Le seul nom qui pourrait mériter de figurer à côté de Qorpo-Santo est peut-être celui de Sousândrade, un autre poète marginal et oublié du Brésil du XIXe siècle, si son œuvre immense et parfois insensée n’offrait pas (pour utiliser une des expressions favorites de l’auteur) « une méthode ». Ce n’est pas le cas des autres auteurs : comment, en effet, serait-il possible de comparer les écarts momentanés et les excès juvéniles d’une poésie satirique avec l’ensemble de la production d’un auteur qui, au long de toute son existence, a rejeté les signes contre eux-mêmes pour finir par ne produire qu’une œuvre absente et une absence d’œuvre ? C’est uniquement dans une perspective critique capable d’interpréter les dissonances en les replaçant dans une logique herméneutique faite de dissymétries et de hiatus, qu’il serait possible, à mon sens, de comparer ces auteurs incomparables (pour paraphraser Marcel Detienne)10.


 

Cela nous renvoie à nouveau au point de départ, c’est à dire à la tentative évidente de normaliser, du point de vue du lecteur, une œuvre comme celle de Qorpo-Santo. Les exemples ne manquent pas, de cette critique cherchant à canaliser cette inondation discursive, cette multiplication incontrôlée d’images, pour la contenir dans le cours d’une logique historique ou d’un paradigme littéraire bien établi. À propos des textes de théâtre, par exemple, il a longtemps été débattu du fait de pouvoir ou de devoir les mettre en regard avec le surréalisme ou le théâtre de l’absurde, en faisant ainsi de l’écrivain brésilien un précurseur – quelque peu pathétique – de Jarry ou Ionesco d’un côté, ou de Breton et Tristan Tzara de l’autre11. Si cette lecture prend tout son sens dans le cas de Décio Pignatari12 qui – dans le sillage des frères de Campos et, précisément, de sa relecture de Sousândrade – a toujours été à la recherche d’une légitimation généalogique de l’exception du concrétisme, je vois mal comment peut se justifier une telle tentative de lire l’anormal et le hors-norme que représente l’œuvre de Qorpo-Santo à la lumière d’une norme littéraire qui légitimerait cette exception. Replacer, de cette manière, l’écrivain dans un contexte discursif connu risque d’atténuer, ou même d’effacer, l’aspect inquiétant de son écriture qui est, a contrario, une donnée fondamentale de sa personnalité poétique.

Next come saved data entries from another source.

(* ===== verification/GatewayRuns.v ===== *)
(** * The order-entry gateway: every run

    The steps of both threads assembled: from [World_start], under any
    schedule, no step is undefined until both threads are inside
    [dirty_.try_push], and the invariant of GatewayFacts.v holds against the
    reports of the events routed so far. *)
From S2P Require Import Prelude Types ByteIO CommandCodec OrderEntryCodec TickLadder SideIndex PriceQueues MatchingBook BookSpec MatchingEngine EngineSpec EngineFacts Ledger LedgerSpec LedgerSim Venue OmsMirror SpscQueue GatewayReports Gateway GatewayThreads GatewayFacts.

(** ** The I/O thread *)
Section Io.
Context (options : GatewayOptions) (Hcap : go_outbound_queue_capacity options <= two63).
Implicit Types (B : nat -> option AccountId) (R : list (OrderKey * OrderEntry.Message)).

Definition io_goes B R (r : option (Gateway * IoPc * list Submission)) : Prop :=
  exists gw pc sub B', r = Some (gw, pc, sub) /\ io_ok B' R gw pc /\ (forall c a, B c = Some a -> B' c = Some a) /\
    (forall c w m cmd, pc = IoBound c w m cmd -> B c = None) /\ Forall (fun s : Submission => B s.1 = Some (command_account s.2)) sub.
Lemma goes_on B R gw pc sub : io_ok B R gw pc -> binding pc = false ->
  Forall (fun s : Submission => B s.1 = Some (command_account s.2)) sub -> io_goes B R (Some (gw, pc, sub)).
Proof. intros H Hb Hs. exists gw, pc, sub, B. split; [done|]. split; [done|]. split; [done|]. split; [|done]. by intros c w m cmd ->. Qed.
Lemma goes_quietly B R s : (exists gw pc, s = Some (gw, pc) /\ io_ok B R gw pc /\ binding pc = false) -> io_goes B R (quiet_step s).
Proof. intros (gw & pc & -> & H & Hb). by apply goes_on. Qed.
(** A step that leaves accounts alone. *)
Lemma goes_same B R gw pc gw' pc' : io_ok B R gw pc -> binding pc = false -> binding pc' = false -> gw_ok B R gw' -> same_accounts gw gw' ->
  pc_ok B gw pc' -> io_goes B R (Some (gw', pc', [])).
Proof.
  intros H Hb Hb' Hg Hs Hpc. apply goes_on; [|done|constructor]. apply (io_ok_step B R gw gw' pc pc'); try done.
  by apply (same_accounts_pc B gw).
Qed.
Lemma goes_core B R gw pc gw' pc' : io_ok B R gw pc -> binding pc = false -> binding pc' = false -> core gw' = core gw ->
  pc_ok B gw pc' -> io_goes B R (Some (gw', pc', [])).
Proof. intros H Hb Hb' E Hpc. pose proof H as (Hg & _). destruct (gw_ok_same_core B R gw gw' E Hg). by apply (goes_same B R gw pc). Qed.

Lemma accept_goes B R gw an : io_ok B R gw IoAccept -> io_goes B R (quiet_step (accept_step options an gw)).
Proof.
  intros H. pose proof H as (Hg & Ha & _). unfold accept_step. destruct (gw_stop gw); [by apply (goes_core B R gw IoAccept)|].
  destruct (an_accept an) as [| |nb added]; [by apply (goes_core B R gw IoAccept)..|]. unfold accept_one.
  destruct nb; [|by apply (goes_core B R gw IoAccept)]. cbn [negb].
  destruct (Connection_new_ok None R (gw_next_session_id gw) _ Hcap) as (conn & -> & Hnew & Hacc).
  destruct added; [|by apply (goes_core B R gw IoAccept)]. cbn [negb]. apply goes_on; [|done|constructor].
  assert (Hnone : B (length (gw_connections gw)) = None).
  { destruct (B _) as [a|] eqn:E; [|done]. pose proof (ok_bound _ _ _ Hg _ (mk_is_Some _ _ E)) as Hv. unfold valid in Hv. lia. }
  assert (Hlook : forall c conn', (gw_connections gw ++ [conn]) !! c = Some conn' ->
    connection gw c = Some conn' \/ c = length (gw_connections gw) /\ conn' = conn).
  { intros c conn' [Hl|[Hge Hl]]%lookup_app_Some; [by left|right].
    apply list_lookup_singleton_Some in Hl as [Hz <-]. split; [lia|done]. }
  destruct Hg as [K1 K2 K3 K4 K5 K6]. split; [|split; [|exact I]].
  - split; try done.
    + intros c conn' Hl. destruct (Hlook c conn' Hl) as [Hl'|[-> ->]]; [by apply K1|]. by rewrite Hnone.
    + destruct K2 as (l & Hl & Hv). exists l. split; [done|]. eapply Forall_impl; [exact Hv|]. unfold valid. cbn. intros c. rewrite length_app. lia.
    + intros c Hc. unfold valid. cbn. rewrite length_app. pose proof (K6 c Hc). unfold valid in *. lia.
  - intros c conn' Hl. destruct (Hlook c conn' Hl) as [Hl'|[-> ->]]; [by apply (Ha c)|]. by rewrite Hnone.
Qed.

Lemma binding_goes B R gw c w message command locked : io_ok B R gw (IoBind c w message command) ->
  io_goes B R (io_step options locked (IoBind c w message command)
    {| an_event := EvWake; an_accept := AcFailed; an_read := ReadEnd; an_write := WriteFailed; an_yes := false |} gw).
Proof.
  intros H. pose proof H as (Hg & Ha & Hv & Hn & Hc). cbn [io_step]. destruct locked; [by apply goes_on|].
  destruct (bind_ok B R gw c (message_account message) Hg Hn Hv) as [Hg' Hs].
  eexists _, _, _, (bound_too B c (message_account message)). split; [done|]. split; [|split; [|split; [|constructor]]].
  - split; [done|]. split; [|by split; [apply bound_too_eq|]].
    intros c' conn' Hc'. assert (Hm : (cn_account_id <$> gw_connections (bind_session c (message_account message) gw)) !! c' = Some (cn_account_id conn')).
    { rewrite list_lookup_fmap. unfold connection in Hc'. by rewrite Hc'. }
    rewrite Hs, list_lookup_fmap in Hm. destruct (gw_connections gw !! c') as [conn|] eqn:E; [|done]. injection Hm as <-.
    rewrite (Ha c' conn E). unfold bound_too. destruct (decide (c' = c)) as [->|Hne]; [done|]. by rewrite decide_False.
  - intros c' a Hb. by apply bound_too_grows.
  - by intros ? ? ? ? [= <- _ _ _].
Qed.
Lemma bound_goes B R gw c w message command : io_ok B R gw (IoBound c w message command) ->
  io_goes B R (Some (on_connection c (set_cn_account_id (Some (message_account message))) gw, IoNotify NfMark c w (Some (message, command)), [])).
Proof.
  intros (Hg & Ha & Hb & Hcmd). apply goes_on; [|done|constructor].
  assert (Hv : valid gw c) by (apply (ok_bound _ _ _ Hg); by rewrite Hb).
  split; [by apply on_connection_same|]. split; [|by split; [apply valid_on|]].
  intros c' conn'. rewrite connection_on. case_decide as E; [subst c'|].
  - destruct (connection gw c); [|done]. by intros [= <-].
  - intros Hc'. rewrite (Ha c' conn' Hc'). by rewrite decide_False by congruence.
Qed.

Dans ce même mouvement s’inscrit d’ailleurs le choix fait par certains éditeurs de ses textes d’en normaliser l’orthographe, trahissant de la sorte, certes avec bienveillance et en toute bonne foi, ce qui demeure l’une des spécificités les plus pertinentes léguées par Qorpo-Santo, à savoir le culte voué à la forme linguistique et à l’orthographe envisagées non pas comme un piège du discours – en tant que forme d’un contenu, précisément – mais plutôt comme objet et cible du discours lui-même – en tant que contenu de la forme, dès lors, étant donné que ses textes, pour en revenir à Foucault, « énoncent dans leur énoncé la langue dans laquelle ils l’énoncent »13. Cet aspect a été magistralement souligné par Flora Süssekind14 – après avoir également été signalé par Maria Valquíria Alves Marques15 – qui étudie comment dans ses pièces de théâtre et dans ses poèmes apparaissent fréquemment des « scènes d’écriture », c’est à dire des représentations du sujet en train d’écrire, où l’énonciation se dédouble et se reflète elle-même, comme dans le cas du poème « Rapidez » (Rapidité) :


 

Corre a pena tão depressa

– No papel

Que eu não sei se é puro fel,

Ou se mel

O que nele escrevi, ou lancei !

Eu lerei

Quando acabar, então verei

Se falei

Com fel ou mel o que narrei !

La plume court si vite

Sur le papier

Que je ne sais plus si c’est du fiel,

Ou bien du miel

Ce que j’y ai écrit, ou jeté !

Je lirai

Une fois terminé, et je verrai alors

Si j’ai dit

Avec du fiel ou du miel ce que j’ai conté ! 16


 

Cette question de la graphomanie, cette compulsion maladive de l’écriture, dont il est ici question, montre combien Qorpo-Santo avait conscience de l’automatisme de ses compositions et combien il était conscient du fait que, dans ces vers, une vérité se dissimulait, qui devait être déchiffrée – déchiffrée, peut-être, par les autres, puisqu’il avoue n’avoir ni le temps ni la patience de relire ses propres écrits (« Écrire – ne me coûte rien ; / Mais revoir – ces vers ou cette prose, / – est une chose fastidieuse – pour moi ! »)17.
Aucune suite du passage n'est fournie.